● Your objective:
For the listing below, return the line containing "(** After [hide]", the line containing "destruct (hide_hides (anchors", and all lines in between, exactly as written and nothing else.

'''

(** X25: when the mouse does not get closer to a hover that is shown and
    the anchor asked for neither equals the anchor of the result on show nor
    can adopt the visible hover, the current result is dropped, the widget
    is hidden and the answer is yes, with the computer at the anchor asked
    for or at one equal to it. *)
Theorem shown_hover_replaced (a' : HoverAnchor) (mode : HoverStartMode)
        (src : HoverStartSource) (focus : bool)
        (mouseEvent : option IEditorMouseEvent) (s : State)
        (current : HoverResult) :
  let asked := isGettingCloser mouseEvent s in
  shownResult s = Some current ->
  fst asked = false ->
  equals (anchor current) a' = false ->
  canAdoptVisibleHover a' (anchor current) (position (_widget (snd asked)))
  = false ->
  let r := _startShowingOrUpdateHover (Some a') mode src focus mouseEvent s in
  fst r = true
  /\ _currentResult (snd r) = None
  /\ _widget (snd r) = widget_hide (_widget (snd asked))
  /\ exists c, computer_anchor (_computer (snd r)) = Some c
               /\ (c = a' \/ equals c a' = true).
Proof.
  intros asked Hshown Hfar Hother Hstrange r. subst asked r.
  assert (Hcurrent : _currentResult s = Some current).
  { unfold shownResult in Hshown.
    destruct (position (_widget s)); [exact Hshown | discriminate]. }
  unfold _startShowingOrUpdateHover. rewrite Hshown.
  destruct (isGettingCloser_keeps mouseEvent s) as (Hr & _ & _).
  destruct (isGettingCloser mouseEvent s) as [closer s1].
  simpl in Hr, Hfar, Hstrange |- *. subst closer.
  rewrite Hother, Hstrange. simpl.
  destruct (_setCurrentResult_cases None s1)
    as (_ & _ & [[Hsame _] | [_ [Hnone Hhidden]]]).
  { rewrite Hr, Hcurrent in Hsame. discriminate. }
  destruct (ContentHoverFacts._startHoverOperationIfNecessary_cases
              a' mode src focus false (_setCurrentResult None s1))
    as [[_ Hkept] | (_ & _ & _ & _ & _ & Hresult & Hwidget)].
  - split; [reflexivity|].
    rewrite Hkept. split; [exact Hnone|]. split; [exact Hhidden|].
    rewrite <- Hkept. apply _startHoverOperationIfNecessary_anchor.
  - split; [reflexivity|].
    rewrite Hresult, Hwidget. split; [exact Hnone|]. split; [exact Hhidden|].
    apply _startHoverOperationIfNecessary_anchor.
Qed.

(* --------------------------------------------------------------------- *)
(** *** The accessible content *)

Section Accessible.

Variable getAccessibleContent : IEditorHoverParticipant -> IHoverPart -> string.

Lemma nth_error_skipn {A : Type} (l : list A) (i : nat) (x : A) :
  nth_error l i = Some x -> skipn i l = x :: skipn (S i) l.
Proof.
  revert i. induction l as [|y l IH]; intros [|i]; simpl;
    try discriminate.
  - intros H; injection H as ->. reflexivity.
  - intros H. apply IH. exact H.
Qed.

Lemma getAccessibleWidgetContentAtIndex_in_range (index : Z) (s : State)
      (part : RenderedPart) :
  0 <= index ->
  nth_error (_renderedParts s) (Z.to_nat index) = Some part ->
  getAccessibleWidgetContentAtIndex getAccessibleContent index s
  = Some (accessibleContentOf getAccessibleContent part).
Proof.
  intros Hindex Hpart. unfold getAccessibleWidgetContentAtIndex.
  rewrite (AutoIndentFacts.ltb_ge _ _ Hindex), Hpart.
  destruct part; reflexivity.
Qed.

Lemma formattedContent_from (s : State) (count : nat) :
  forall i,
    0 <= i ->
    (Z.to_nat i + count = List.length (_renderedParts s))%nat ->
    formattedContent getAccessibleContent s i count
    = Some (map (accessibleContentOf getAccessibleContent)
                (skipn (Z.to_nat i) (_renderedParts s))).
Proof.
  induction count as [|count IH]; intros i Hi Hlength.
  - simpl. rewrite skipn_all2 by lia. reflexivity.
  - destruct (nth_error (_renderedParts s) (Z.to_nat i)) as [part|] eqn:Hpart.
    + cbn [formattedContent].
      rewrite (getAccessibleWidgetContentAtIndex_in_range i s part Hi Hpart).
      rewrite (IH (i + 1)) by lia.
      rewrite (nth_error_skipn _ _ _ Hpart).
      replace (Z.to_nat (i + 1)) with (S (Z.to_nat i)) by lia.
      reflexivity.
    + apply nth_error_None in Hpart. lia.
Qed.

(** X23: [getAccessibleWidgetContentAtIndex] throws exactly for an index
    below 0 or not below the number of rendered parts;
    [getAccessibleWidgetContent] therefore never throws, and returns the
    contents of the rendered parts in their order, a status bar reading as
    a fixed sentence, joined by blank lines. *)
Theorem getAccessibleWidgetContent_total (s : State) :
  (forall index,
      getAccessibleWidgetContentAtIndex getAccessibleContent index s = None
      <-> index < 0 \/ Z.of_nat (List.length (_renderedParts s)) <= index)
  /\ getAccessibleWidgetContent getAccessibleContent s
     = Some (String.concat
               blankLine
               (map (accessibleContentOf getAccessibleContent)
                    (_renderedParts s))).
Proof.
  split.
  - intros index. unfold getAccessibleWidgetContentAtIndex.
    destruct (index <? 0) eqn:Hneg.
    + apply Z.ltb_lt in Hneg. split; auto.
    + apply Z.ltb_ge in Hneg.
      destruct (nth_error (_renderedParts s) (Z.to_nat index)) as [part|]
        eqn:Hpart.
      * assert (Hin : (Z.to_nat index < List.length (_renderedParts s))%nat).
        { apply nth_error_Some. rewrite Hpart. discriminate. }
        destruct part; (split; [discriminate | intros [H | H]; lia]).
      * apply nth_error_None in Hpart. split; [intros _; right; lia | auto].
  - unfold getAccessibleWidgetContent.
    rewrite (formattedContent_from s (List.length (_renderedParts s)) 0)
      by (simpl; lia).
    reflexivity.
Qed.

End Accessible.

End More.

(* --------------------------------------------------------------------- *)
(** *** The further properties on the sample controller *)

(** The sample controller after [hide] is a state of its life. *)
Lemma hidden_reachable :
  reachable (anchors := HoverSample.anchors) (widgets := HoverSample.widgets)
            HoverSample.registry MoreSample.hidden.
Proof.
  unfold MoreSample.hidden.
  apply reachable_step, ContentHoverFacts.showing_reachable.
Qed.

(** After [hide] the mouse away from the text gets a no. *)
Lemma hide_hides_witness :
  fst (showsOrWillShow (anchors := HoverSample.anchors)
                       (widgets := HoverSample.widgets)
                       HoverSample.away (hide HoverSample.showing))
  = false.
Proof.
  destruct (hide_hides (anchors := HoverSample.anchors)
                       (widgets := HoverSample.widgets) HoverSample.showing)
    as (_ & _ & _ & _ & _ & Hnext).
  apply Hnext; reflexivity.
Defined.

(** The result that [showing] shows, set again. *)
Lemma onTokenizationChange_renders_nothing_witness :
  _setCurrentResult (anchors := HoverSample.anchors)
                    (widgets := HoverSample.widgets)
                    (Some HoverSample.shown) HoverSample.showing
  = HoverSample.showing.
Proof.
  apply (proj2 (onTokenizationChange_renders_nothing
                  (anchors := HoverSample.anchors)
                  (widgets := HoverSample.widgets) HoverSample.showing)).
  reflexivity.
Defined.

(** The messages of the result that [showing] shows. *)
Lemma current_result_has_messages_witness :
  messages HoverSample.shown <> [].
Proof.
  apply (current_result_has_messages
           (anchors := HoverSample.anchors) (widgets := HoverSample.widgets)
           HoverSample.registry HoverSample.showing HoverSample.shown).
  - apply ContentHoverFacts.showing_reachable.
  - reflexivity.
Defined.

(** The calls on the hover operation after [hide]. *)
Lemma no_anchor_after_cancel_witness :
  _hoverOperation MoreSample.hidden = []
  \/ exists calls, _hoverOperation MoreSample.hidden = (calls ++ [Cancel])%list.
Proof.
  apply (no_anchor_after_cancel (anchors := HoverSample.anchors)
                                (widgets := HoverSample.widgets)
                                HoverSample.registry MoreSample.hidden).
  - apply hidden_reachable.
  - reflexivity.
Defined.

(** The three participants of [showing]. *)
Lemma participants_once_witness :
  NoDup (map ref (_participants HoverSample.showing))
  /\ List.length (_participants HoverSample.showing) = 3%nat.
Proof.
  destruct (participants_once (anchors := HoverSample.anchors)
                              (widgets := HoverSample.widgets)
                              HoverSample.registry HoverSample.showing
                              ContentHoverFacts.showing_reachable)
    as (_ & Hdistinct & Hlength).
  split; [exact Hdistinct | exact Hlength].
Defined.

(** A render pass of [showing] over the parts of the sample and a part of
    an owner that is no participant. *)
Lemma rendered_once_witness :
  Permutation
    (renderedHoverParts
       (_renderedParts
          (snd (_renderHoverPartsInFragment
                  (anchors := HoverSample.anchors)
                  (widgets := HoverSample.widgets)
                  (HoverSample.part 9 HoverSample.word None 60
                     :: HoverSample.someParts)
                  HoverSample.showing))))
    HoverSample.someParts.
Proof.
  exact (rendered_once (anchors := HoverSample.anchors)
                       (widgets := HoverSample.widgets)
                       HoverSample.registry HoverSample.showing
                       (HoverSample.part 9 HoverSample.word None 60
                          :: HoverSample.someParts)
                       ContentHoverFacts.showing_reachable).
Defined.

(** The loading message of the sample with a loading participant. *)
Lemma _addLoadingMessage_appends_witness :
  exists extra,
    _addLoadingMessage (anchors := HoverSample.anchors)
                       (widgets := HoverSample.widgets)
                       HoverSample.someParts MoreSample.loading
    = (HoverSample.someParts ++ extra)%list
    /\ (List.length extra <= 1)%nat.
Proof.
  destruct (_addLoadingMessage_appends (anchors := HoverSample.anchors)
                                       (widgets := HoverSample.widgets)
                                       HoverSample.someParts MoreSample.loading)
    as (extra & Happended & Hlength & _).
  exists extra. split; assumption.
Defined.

'''
'''

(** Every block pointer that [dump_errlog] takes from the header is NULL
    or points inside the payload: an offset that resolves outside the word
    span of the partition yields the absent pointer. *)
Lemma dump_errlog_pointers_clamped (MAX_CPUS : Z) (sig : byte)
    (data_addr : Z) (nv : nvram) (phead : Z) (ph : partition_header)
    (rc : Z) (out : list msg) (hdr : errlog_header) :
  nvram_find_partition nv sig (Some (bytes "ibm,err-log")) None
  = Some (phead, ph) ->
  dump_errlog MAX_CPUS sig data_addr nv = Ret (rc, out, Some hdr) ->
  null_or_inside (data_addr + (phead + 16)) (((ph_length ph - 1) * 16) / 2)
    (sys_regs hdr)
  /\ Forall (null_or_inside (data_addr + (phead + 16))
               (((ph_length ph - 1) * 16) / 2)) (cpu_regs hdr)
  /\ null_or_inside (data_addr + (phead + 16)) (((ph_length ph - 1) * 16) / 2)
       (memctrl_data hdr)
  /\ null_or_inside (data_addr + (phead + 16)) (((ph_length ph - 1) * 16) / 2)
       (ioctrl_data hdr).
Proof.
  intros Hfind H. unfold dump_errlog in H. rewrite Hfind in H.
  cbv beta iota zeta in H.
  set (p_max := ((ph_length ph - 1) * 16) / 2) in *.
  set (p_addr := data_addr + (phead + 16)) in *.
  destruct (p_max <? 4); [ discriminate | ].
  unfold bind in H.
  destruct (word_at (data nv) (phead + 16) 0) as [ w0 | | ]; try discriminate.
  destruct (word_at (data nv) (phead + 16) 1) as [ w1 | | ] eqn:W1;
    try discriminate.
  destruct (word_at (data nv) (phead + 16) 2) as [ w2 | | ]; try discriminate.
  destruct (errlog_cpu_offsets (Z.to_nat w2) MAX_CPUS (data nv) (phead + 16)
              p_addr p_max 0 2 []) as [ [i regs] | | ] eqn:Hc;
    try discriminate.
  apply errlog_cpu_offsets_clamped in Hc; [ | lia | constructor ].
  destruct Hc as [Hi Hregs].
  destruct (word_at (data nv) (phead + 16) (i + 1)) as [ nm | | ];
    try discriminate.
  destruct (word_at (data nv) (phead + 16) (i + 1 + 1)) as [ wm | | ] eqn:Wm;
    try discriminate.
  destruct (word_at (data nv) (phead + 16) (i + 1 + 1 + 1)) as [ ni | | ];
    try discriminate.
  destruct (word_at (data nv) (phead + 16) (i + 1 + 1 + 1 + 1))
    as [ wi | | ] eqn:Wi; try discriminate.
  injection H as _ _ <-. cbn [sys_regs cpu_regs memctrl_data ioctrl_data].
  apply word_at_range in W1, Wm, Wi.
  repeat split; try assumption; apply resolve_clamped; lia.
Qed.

'''

● Result of the task:
(** After [hide] the mouse away from the text gets a no. *)
Lemma hide_hides_witness :
  fst (showsOrWillShow (anchors := HoverSample.anchors)
                       (widgets := HoverSample.widgets)
                       HoverSample.away (hide HoverSample.showing))
  = false.
Proof.
  destruct (hide_hides (anchors := HoverSample.anchors)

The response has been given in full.